-- WHAT TO PRODUCE --
Filter the records below for the word "tauto". Copy each line that holds it.

[Stored entries]
::::::

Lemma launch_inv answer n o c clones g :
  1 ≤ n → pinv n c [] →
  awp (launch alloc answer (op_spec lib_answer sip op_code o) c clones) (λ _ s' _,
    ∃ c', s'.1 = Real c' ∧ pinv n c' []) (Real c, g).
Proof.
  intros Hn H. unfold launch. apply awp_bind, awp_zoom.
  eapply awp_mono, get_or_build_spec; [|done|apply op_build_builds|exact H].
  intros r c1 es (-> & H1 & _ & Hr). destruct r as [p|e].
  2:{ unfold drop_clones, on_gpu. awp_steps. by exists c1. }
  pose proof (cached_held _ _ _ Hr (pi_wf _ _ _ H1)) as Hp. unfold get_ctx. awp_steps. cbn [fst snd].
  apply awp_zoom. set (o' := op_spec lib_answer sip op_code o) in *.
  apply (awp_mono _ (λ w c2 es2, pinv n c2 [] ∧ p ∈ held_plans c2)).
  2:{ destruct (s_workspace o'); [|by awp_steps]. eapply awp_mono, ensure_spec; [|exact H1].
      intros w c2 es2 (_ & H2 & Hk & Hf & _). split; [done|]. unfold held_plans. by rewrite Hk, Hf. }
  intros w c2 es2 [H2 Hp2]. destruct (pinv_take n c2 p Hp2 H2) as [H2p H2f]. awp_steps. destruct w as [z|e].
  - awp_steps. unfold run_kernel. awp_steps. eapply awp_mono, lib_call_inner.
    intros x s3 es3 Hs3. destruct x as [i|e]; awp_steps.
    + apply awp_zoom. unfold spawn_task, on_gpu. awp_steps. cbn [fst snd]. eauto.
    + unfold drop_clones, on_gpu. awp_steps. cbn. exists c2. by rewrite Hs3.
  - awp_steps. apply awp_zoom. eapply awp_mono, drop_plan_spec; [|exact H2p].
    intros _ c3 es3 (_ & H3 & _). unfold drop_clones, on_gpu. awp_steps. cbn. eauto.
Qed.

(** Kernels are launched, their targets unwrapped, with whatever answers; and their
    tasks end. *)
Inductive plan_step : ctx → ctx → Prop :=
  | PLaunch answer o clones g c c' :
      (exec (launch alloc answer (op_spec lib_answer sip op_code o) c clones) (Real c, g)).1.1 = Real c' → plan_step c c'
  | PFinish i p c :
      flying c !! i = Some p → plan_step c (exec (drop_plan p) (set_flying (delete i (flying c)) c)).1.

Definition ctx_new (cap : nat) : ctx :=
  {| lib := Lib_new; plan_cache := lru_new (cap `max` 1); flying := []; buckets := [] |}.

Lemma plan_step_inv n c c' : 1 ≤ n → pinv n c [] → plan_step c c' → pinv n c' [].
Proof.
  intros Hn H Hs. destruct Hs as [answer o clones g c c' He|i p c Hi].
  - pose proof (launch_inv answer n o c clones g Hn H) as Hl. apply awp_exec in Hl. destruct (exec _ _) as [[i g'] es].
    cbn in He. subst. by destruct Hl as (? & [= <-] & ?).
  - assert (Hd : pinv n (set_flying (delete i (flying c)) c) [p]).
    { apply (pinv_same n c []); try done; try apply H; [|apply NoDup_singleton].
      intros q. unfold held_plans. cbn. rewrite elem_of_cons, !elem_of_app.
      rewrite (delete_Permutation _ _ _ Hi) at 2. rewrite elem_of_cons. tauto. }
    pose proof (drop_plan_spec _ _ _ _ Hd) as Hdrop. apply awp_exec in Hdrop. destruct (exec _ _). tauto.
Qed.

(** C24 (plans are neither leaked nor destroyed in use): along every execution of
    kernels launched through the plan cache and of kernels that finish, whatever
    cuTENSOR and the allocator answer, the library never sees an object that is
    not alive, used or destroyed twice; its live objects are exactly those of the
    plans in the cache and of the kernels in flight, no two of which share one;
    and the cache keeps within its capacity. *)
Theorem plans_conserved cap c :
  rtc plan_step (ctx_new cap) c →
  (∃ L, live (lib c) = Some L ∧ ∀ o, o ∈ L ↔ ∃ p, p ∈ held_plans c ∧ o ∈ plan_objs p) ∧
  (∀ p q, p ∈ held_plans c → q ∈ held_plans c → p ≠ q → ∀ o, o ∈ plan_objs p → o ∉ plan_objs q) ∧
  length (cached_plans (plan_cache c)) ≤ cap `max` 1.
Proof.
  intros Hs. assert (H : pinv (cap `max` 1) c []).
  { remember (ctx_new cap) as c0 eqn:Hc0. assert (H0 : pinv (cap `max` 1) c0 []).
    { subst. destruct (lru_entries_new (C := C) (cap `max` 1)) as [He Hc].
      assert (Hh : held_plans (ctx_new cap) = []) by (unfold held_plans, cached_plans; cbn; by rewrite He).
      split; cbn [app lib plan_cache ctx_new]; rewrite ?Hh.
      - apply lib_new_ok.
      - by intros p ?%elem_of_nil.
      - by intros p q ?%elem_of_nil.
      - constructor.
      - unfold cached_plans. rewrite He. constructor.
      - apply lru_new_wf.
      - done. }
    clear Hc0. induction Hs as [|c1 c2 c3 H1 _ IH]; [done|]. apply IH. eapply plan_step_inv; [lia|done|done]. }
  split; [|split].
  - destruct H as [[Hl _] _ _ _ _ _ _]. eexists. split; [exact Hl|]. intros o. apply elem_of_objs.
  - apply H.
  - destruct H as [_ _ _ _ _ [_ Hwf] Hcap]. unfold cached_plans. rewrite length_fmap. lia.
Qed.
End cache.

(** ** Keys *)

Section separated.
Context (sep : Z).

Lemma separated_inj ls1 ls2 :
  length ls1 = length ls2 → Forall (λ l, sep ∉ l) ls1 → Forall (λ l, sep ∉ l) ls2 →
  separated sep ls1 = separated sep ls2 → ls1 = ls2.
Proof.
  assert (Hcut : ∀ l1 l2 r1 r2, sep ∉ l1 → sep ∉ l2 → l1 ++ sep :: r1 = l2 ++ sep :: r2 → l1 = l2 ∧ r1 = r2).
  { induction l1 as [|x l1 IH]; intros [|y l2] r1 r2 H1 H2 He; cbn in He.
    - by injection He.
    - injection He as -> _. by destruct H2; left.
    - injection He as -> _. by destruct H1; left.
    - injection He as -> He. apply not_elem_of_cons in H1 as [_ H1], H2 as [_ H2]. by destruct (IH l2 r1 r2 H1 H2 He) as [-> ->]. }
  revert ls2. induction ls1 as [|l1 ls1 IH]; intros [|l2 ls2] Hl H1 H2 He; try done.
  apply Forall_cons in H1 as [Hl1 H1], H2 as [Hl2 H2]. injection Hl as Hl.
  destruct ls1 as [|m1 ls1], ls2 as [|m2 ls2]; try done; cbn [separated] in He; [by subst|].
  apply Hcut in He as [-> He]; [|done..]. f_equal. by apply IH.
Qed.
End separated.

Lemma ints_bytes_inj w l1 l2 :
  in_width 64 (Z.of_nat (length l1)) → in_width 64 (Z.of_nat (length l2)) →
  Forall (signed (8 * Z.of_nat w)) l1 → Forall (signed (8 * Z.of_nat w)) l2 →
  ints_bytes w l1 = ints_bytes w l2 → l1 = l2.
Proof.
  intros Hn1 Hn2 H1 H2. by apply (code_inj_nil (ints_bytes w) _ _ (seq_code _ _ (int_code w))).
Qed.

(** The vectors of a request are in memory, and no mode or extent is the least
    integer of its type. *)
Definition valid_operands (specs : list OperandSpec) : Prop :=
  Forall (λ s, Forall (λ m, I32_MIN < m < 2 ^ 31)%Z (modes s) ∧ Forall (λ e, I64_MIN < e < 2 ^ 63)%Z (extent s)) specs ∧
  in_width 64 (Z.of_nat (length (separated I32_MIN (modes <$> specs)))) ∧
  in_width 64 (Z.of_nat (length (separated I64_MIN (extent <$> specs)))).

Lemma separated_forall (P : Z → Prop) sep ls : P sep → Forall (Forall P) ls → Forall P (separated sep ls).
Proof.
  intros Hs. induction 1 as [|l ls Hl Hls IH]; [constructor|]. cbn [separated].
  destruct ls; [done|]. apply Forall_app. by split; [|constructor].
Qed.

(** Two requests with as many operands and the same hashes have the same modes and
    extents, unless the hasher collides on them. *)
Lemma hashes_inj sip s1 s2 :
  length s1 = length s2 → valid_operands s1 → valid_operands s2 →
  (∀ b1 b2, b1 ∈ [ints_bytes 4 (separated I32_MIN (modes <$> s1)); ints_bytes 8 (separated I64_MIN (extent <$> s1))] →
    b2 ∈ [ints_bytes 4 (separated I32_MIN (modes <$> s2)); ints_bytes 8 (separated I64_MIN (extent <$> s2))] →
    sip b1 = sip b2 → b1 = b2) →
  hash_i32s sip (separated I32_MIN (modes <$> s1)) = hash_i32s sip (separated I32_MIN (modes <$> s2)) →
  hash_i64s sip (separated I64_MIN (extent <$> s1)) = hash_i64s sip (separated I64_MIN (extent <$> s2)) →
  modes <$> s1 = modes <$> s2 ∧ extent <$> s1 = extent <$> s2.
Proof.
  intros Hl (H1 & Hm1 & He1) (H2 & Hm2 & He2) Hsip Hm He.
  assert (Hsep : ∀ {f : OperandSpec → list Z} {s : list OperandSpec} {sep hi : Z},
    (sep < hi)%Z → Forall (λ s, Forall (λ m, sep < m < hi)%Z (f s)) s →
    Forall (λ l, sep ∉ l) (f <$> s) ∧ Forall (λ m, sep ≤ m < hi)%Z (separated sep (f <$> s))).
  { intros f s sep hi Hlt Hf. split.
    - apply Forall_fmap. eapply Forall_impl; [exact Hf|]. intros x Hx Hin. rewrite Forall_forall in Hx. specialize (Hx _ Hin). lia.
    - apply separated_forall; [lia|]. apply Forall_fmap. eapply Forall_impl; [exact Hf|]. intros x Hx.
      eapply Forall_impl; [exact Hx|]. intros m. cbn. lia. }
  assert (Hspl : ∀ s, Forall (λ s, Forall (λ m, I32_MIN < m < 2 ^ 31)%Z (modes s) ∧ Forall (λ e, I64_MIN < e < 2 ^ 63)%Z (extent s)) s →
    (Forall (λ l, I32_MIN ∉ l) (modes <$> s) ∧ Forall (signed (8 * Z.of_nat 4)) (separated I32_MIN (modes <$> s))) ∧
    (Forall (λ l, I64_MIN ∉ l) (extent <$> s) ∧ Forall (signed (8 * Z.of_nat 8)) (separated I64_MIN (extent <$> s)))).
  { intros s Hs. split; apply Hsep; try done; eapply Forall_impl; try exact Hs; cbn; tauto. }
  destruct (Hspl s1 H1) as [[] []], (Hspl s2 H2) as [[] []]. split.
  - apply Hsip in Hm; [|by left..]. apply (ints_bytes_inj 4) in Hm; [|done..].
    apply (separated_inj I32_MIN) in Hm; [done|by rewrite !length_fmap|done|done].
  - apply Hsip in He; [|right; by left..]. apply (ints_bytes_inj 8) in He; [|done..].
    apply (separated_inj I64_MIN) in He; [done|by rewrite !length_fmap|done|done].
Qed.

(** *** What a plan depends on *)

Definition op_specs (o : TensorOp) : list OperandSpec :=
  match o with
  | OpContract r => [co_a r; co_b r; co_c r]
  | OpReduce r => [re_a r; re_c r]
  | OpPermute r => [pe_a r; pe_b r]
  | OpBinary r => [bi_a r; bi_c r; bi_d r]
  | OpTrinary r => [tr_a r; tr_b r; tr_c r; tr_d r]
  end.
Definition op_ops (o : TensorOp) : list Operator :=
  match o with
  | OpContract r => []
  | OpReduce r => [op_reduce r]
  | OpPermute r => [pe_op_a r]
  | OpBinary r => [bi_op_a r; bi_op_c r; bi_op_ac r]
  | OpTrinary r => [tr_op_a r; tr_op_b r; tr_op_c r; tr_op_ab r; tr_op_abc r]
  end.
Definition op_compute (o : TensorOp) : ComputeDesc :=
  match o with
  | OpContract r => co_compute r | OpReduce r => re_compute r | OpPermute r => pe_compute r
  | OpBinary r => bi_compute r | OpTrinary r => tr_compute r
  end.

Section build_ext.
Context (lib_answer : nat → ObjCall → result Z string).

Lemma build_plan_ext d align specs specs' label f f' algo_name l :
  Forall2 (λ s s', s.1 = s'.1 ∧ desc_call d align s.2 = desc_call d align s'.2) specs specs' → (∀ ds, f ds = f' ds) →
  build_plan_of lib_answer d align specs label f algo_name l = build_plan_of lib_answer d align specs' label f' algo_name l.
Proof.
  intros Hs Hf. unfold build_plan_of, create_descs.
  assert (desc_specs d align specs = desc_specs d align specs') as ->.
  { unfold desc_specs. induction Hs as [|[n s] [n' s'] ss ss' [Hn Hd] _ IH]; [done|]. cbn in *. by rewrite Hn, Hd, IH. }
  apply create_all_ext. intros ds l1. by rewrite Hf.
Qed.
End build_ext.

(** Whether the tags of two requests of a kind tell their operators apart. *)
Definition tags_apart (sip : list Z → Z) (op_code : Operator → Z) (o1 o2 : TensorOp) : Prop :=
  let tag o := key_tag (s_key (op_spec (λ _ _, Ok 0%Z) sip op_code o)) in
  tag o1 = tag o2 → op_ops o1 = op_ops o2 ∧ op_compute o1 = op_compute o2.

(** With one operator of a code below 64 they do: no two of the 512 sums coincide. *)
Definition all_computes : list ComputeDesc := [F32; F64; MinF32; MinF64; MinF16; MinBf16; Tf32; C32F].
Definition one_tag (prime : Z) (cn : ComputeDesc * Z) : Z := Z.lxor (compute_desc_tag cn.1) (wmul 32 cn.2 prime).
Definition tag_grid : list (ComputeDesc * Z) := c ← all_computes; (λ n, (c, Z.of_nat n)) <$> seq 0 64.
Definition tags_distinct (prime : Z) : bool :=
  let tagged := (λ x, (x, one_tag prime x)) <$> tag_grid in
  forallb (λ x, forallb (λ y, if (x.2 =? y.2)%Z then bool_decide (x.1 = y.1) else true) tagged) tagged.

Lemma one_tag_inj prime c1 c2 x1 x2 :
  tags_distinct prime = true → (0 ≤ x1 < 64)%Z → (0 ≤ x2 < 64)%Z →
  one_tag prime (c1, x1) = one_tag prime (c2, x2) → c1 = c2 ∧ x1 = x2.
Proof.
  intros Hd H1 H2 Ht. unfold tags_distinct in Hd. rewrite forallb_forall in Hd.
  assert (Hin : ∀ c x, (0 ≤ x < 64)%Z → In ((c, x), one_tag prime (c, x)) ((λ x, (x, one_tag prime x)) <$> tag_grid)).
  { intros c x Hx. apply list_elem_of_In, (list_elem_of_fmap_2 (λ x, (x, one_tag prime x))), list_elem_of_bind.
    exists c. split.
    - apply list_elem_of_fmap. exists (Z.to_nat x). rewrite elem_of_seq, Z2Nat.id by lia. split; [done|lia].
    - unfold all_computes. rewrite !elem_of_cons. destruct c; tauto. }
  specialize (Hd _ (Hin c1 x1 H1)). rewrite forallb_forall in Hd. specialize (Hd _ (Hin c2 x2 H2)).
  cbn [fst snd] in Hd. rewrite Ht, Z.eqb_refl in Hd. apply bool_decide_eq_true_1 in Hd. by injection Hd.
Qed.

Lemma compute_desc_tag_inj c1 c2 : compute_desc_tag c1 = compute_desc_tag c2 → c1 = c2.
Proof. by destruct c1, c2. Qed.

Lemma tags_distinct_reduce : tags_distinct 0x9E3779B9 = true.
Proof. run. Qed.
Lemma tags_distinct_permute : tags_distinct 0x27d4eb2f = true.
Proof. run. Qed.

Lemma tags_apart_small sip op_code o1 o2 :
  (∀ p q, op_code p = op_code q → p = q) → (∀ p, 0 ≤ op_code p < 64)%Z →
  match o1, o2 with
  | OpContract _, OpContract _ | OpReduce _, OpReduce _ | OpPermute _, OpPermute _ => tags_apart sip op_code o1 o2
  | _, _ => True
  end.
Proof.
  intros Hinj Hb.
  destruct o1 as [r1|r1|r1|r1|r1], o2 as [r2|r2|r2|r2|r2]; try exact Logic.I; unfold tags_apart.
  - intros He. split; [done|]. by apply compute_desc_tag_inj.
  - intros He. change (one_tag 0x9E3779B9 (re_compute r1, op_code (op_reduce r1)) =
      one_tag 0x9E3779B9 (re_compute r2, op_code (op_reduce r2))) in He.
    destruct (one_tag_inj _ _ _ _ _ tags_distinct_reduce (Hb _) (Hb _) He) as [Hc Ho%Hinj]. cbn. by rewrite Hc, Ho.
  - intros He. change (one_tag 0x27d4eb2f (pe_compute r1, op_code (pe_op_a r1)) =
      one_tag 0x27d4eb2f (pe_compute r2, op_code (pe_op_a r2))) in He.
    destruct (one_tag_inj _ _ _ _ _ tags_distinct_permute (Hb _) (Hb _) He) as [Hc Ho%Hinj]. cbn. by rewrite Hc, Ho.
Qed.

::::::

-- WRITTEN REPLY --
      rewrite (delete_Permutation _ _ _ Hi) at 2. rewrite elem_of_cons. tauto. }
    pose proof (drop_plan_spec _ _ _ _ Hd) as Hdrop. apply awp_exec in Hdrop. destruct (exec _ _). tauto.
  { intros s Hs. split; apply Hsep; try done; eapply Forall_impl; try exact Hs; cbn; tauto. }
    - unfold all_computes. rewrite !elem_of_cons. destruct c; tauto. }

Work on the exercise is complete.